● **TASK DIRECTIONS**
Look for the string "Hacc" in the data below, and copy each line that holds it.

━━━━━ RECORDED DATA

Lemma DelayKept_moveStepper now id steps dir v s :
  DelayKept s -> minDelay s <= v <= maxDelay s ->
  (useAcceleration s = true ->
   (dir = 0 \/ dir = 1) /\ 0 <= steps <= INT_MAX /\ is_int (position s) /\
   is_int (position s + (if dir =? 1 then steps else - steps))) ->
  DelayKept (moveStepper now id steps dir v s).1.
Proof.
  intros (Hr & Hb & Hc & Hm) Hv Hacc.
  pose proof (Reachable_moveStepper now id steps dir v s Hr) as Hr'.
  destruct (moveStepper_wiring now id steps dir v s) as (_ & _ & _ & Emax & Emin).
  destruct (moveStepper_flags now id steps dir v s)
    as (_ & _ & _ & _ & _ & Eu & _ & _ & _ & Esp & _).
  unfold DelayKept. rewrite Emax, Emin, Eu, Esp.
  split; [exact Hr'|]. split; [exact Hb|].
  destruct (useAcceleration s) eqn:Hu.
  - destruct (Hacc eq_refl) as (Hdir & Hsteps & Hpos & Hend).
    assert (Had : 0 < acceleration s \/ 0 < deceleration s).
    { destruct Hr as (_ & Hd & _). rewrite Hu in Hd. symmetry in Hd.
      apply orb_true_iff in Hd. rewrite !Z.ltb_lt in Hd. exact Hd. }
    destruct (Z.eq_dec steps 0) as [-> | Hnz].
    + destruct (moveStepper_zero_Flat now id dir v s Hu Had Hpos) as (Hf & Ec).
      rewrite Ec. split; [lia|]. intros _ _ _. split; [lia | left; exact Hf].
    + assert (Hsteps' : 0 < steps <= INT_MAX) by lia.
      pose proof (moveStepper_OnProfile now id steps dir v s Hu Had Hdir Hsteps' Hpos Hend
                    ltac:(lia) ltac:(lia) ltac:(lia)) as Hon.
      pose proof (OnProfile_bounds id _ Hon) as Hbd. rewrite Esp, Emax in Hbd.
      destruct (moveStepper_Moving_any now id steps dir v s Hu Had Hdir Hsteps' Hpos Hend)
        as (_ & _ & _ & Ha & Hd & Hunit & Hmv).
      split; [lia|]. intros _ _ _. split; [lia | right].
      split; [exact (OnProfile_id id 0 _ Hon)|].
      eexists _, _, _, _, _.
      split; [exact Hpos|]. split; [rewrite Hunit; exact Hend|].
      split; [exact (proj2 Hsteps)|]. split; [exact Ha|]. split; [exact Hd | exact Hmv].
  - rewrite (moveStepper_constant now id steps dir v s Hu). fields.
    split; [lia|]. intros _ _ Hf. discriminate.
Qed.

Lemma DelayKept_homeStepper now sp s :
  DelayKept s -> minDelay s <= (match sp with Some v => v | None => 1000 end) <= maxDelay s ->
  DelayKept (homeStepper now sp s).1.
Proof.
  intros (Hr & Hb & Hc & Hm) Hv.
  pose proof (Reachable_homeStepper now sp s Hr) as Hr'.
  unfold DelayKept. split; [exact Hr'|].
  unfold homeStepper. fields.
  split; [exact Hb|]. split; [exact Hv|]. intros _ Hf. discriminate.
Qed.

Lemma DelayKept_initStepper id a b c d e f g h s :
  DelayKept s -> DelayKept (initStepper id a b c d e f g h s).1.
Proof.
  intros (Hr & Hb & Hc & Hm).
  pose proof (Reachable_initStepper id a b c d e f g h s Hr) as Hr'.
  destruct (initStepper_fields id a b c d e f g h s)
    as (_ & Ea & _ & _ & _ & _ & _ & _ & _ & _ & _ & _ & _ & _ & _ & _ & Emin & Emax & _ & _ & Ec).
  unfold DelayKept. rewrite Ea, Emin, Emax, Ec.
  split; [exact Hr'|]. split; [exact Hb|]. split; [exact Hc|]. intros Hf. discriminate.
Qed.

(** Changing a ramp magnitude leaves a move in progress where it is. *)
Lemma DelayKept_ramp_changed s s' :
  DelayKept s -> Reachable s' ->
  (active s' = active s /\ homing s' = homing s /\ paused s' = paused s /\
   direction s' = direction s /\ position s' = position s /\ target s' = target s) ->
  (speed s' = speed s /\ minDelay s' = minDelay s /\ maxDelay s' = maxDelay s /\
   currentDelay s' = currentDelay s) ->
  (totalSteps s' = totalSteps s /\ stepsTaken s' = stepsTaken s /\
   accelSteps s' = accelSteps s /\ decelSteps s' = decelSteps s /\
   movePhase s' = movePhase s) ->
  (active s = true -> homing s = false -> useAcceleration s = false ->
   useAcceleration s' = false) ->
  DelayKept s'.
Proof.
  intros (Hr & Hb & Hc & Hm) Hr' (F1 & F2 & F3 & F4 & F5 & F6) (G1 & G2 & G3 & G4)
    (P1 & P2 & P3 & P4 & P5) Hoff.
  unfold DelayKept. rewrite F1, F2, G1, G2, G3, G4.
  split; [exact Hr'|]. split; [exact Hb|]. split; [exact Hc|].
  intros Ha Hh Hu'.
  destruct (useAcceleration s) eqn:Hu.
  2:{ rewrite (Hoff Ha Hh eq_refl) in Hu'. discriminate. }
  destruct (Hm Ha Hh eq_refl) as (Hv & [Hf | (Hon & p0 & T & a & d & fwd & Hrest)]).
  - split; [exact Hv | left].
    unfold Flat in *. rewrite P4, P5, G4, G1. exact Hf.
  - split; [exact Hv | right]. split.
    + unfold OnProfile in *. rewrite G1, G3, G4, P1, P2, P3, P4, P5. exact Hon.
    + exists p0, T, a, d, fwd.
      destruct Hrest as (Hp0 & Hend & HT & Hra & Hrd & Hmv).
      refine (conj Hp0 (conj Hend (conj HT (conj Hra (conj Hrd _))))).
      unfold Moving, PhaseOk in *.
      rewrite Hu', F1, F2, F3, F4, F5, F6, P1, P2, P3, P4, P5.
      rewrite Hu in Hmv. exact Hmv.
Qed.

Lemma DelayKept_setAcceleration v s :
  DelayKept s ->
  (active s = true -> homing s = false -> useAcceleration s = false -> v <= 0) ->
  DelayKept (setAcceleration v s).
Proof.
  intros Hk Hadm.
  apply (DelayKept_ramp_changed s); try (unfold setAcceleration; fields; tauto).
  - apply Reachable_setAcceleration. apply Hk.
  - intros Ha Hh Hu. specialize (Hadm Ha Hh Hu).
    destruct Hk as ((_ & Hd & _) & _). rewrite Hu in Hd.
    symmetry in Hd. apply orb_false_iff in Hd. destruct Hd as (_ & Hd).
    unfold setAcceleration. fields. rewrite Hd.
    apply orb_false_iff. split; [lia | reflexivity].
Qed.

━━━━━━━━━━

● **OUTPUT OF THE EXERCISE**
  intros (Hr & Hb & Hc & Hm) Hv Hacc.
  - destruct (Hacc eq_refl) as (Hdir & Hsteps & Hpos & Hend).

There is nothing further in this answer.